There are increased fears for the 300 jobs at HMV Ireland following the appointment of receivers to the company.

The 16 shops in the Republic will remain closed for the immediate future, while the receivers examine the business and look for a buyer.

A receivership is more serious than the administration process, which is in place in Britain.

Deloitte has been appointed receivers by HMV's lenders.

The receivers said they are assessing the viability of the business and examining costs, including property overheads.

They cannot say when the shops might reopen.

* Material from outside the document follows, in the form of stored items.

(* ===== verification/AmrStream.v ===== *)
(** * AMR streams: crates/siphon-rtp-codec/src/amr/mode_control.rs and stream.rs

    Which speech mode an encoder sends next, and how a payload becomes PCM and PCM a
    payload.  The speech codecs underneath are behind the trait [FrameCodec], a class
    here: an operation returns the codec's new state with its outcome, so that what
    an error leaves behind is visible.  Modes and counters are small [u8] values. *)

From stdpp Require Import base list numbers option strings.
From Stdlib Require Import Lia ZArith.
From S2P Require Import Prelude Codec AmrPayload.

Open Scope Z_scope.

(** ** amr/mode_control.rs *)

Record ModeControl : Type := mkModeControl {
  mc_highest_mode : Z; mc_allowed : Z; mc_preferred : Z; mc_unrestricted : Z; mc_requested : option Z;
  mc_current : Z; mc_change_period : Z; mc_neighbor_only : bool; mc_frame_count : Z
}.

Definition is_allowed (m : ModeControl) (mode : Z) : bool :=
  (mode <? 16) && negb (Z.land (mc_allowed m) (Z.shiftl 1 mode) =? 0).

(** [(0..=n).rev().find(p)] and [(lo..lo + n).find(p)] *)
Fixpoint find_down (p : Z -> bool) (lo : Z) (n : nat) : option Z :=
  match n with
  | O => None
  | S n => if p (lo + Z.of_nat n) then Some (lo + Z.of_nat n) else find_down p lo n
  end.
Fixpoint find_up (p : Z -> bool) (lo : Z) (n : nat) : option Z :=
  match n with
  | O => None
  | S n => if p lo then Some lo else find_up p (lo + 1) n
  end.

Definition trailing_zeros16 (x : Z) : Z := default 16 (find_up (Z.testbit x) 0 16).

Definition highest_allowed_up_to (m : ModeControl) (ceiling : Z) : Z :=
  match find_down (is_allowed m) 0 (S (Z.to_nat (Z.min ceiling 15))) with
  | Some mode => mode
  | None => trailing_zeros16 (mc_allowed m)
  end.

Definition settle (m : ModeControl) : ModeControl :=
  let unrestricted := highest_allowed_up_to m (mc_preferred m) in
  mkModeControl (mc_highest_mode m) (mc_allowed m) (mc_preferred m) unrestricted None unrestricted
    (mc_change_period m) (mc_neighbor_only m) (mc_frame_count m).

Definition every_mode (highest_mode : Z) : Z := Z.shiftl 1 (highest_mode + 1) - 1.

Definition ModeControl_unrestricted (highest_mode preferred : Z) : ModeControl :=
  let highest_mode := Z.min highest_mode 8 in
  settle (mkModeControl highest_mode (every_mode highest_mode) (Z.min preferred highest_mode) 0 None 0 1 false 0).

(** The fold over the modes of the set the codec has. *)
Fixpoint mode_mask (highest_mode : Z) (mode_set : list Z) (mask : Z) : Z :=
  match mode_set with
  | [] => mask
  | mode :: rest => mode_mask highest_mode rest (if mode <=? highest_mode then Z.lor mask (Z.shiftl 1 mode) else mask)
  end.

Definition restricted_to (m : ModeControl) (mode_set : list Z) : ModeControl :=
  let allowed := mode_mask (mc_highest_mode m) mode_set 0 in
  settle (mkModeControl (mc_highest_mode m) (if allowed =? 0 then every_mode (mc_highest_mode m) else allowed)
    (mc_preferred m) (mc_unrestricted m) (mc_requested m) (mc_current m) (mc_change_period m) (mc_neighbor_only m) (mc_frame_count m)).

Receivership means customers with vouchers will definitely face a loss.

This is despite the efforts of the National Consumer Agency, which met the company this morning to press the case.

The NCA had questioned the legal basis on which HMV in Ireland refused to honour gift vouchers yesterday.

Staff at two HMV branches in Limerick are staging sit-ins and are seeking assurances from the receiver that wages will be paid.

Meanwhile, €27,000 in funds raised by a charity single for a seriously ill child are in limbo because of the problems facing HMV.

More than 300 musicians took part in the recording of "Tiny Dancer", which went to number one.

Lily Mae Morrison, a four-year-old from Galway, is undergoing treatment for neuroblastoma at Our Lady's Children's Hospital Crumlin.

The money raised by the single was to be divided equally, between paying for Lily Mae's care and the Neuroblastoma Society.

Stephen Macken, who produced the charity single, told RTÉ's Drivetime that the receiver for HMV Ireland, David Carson, had been in touch today.

Mr Macken said: "He said to me on the phone that he was acutely aware of the sensitivity of the situation regarding Tiny Dancer and HMV and he would absolutely look on it as a priority and revert back to me as soon as possible."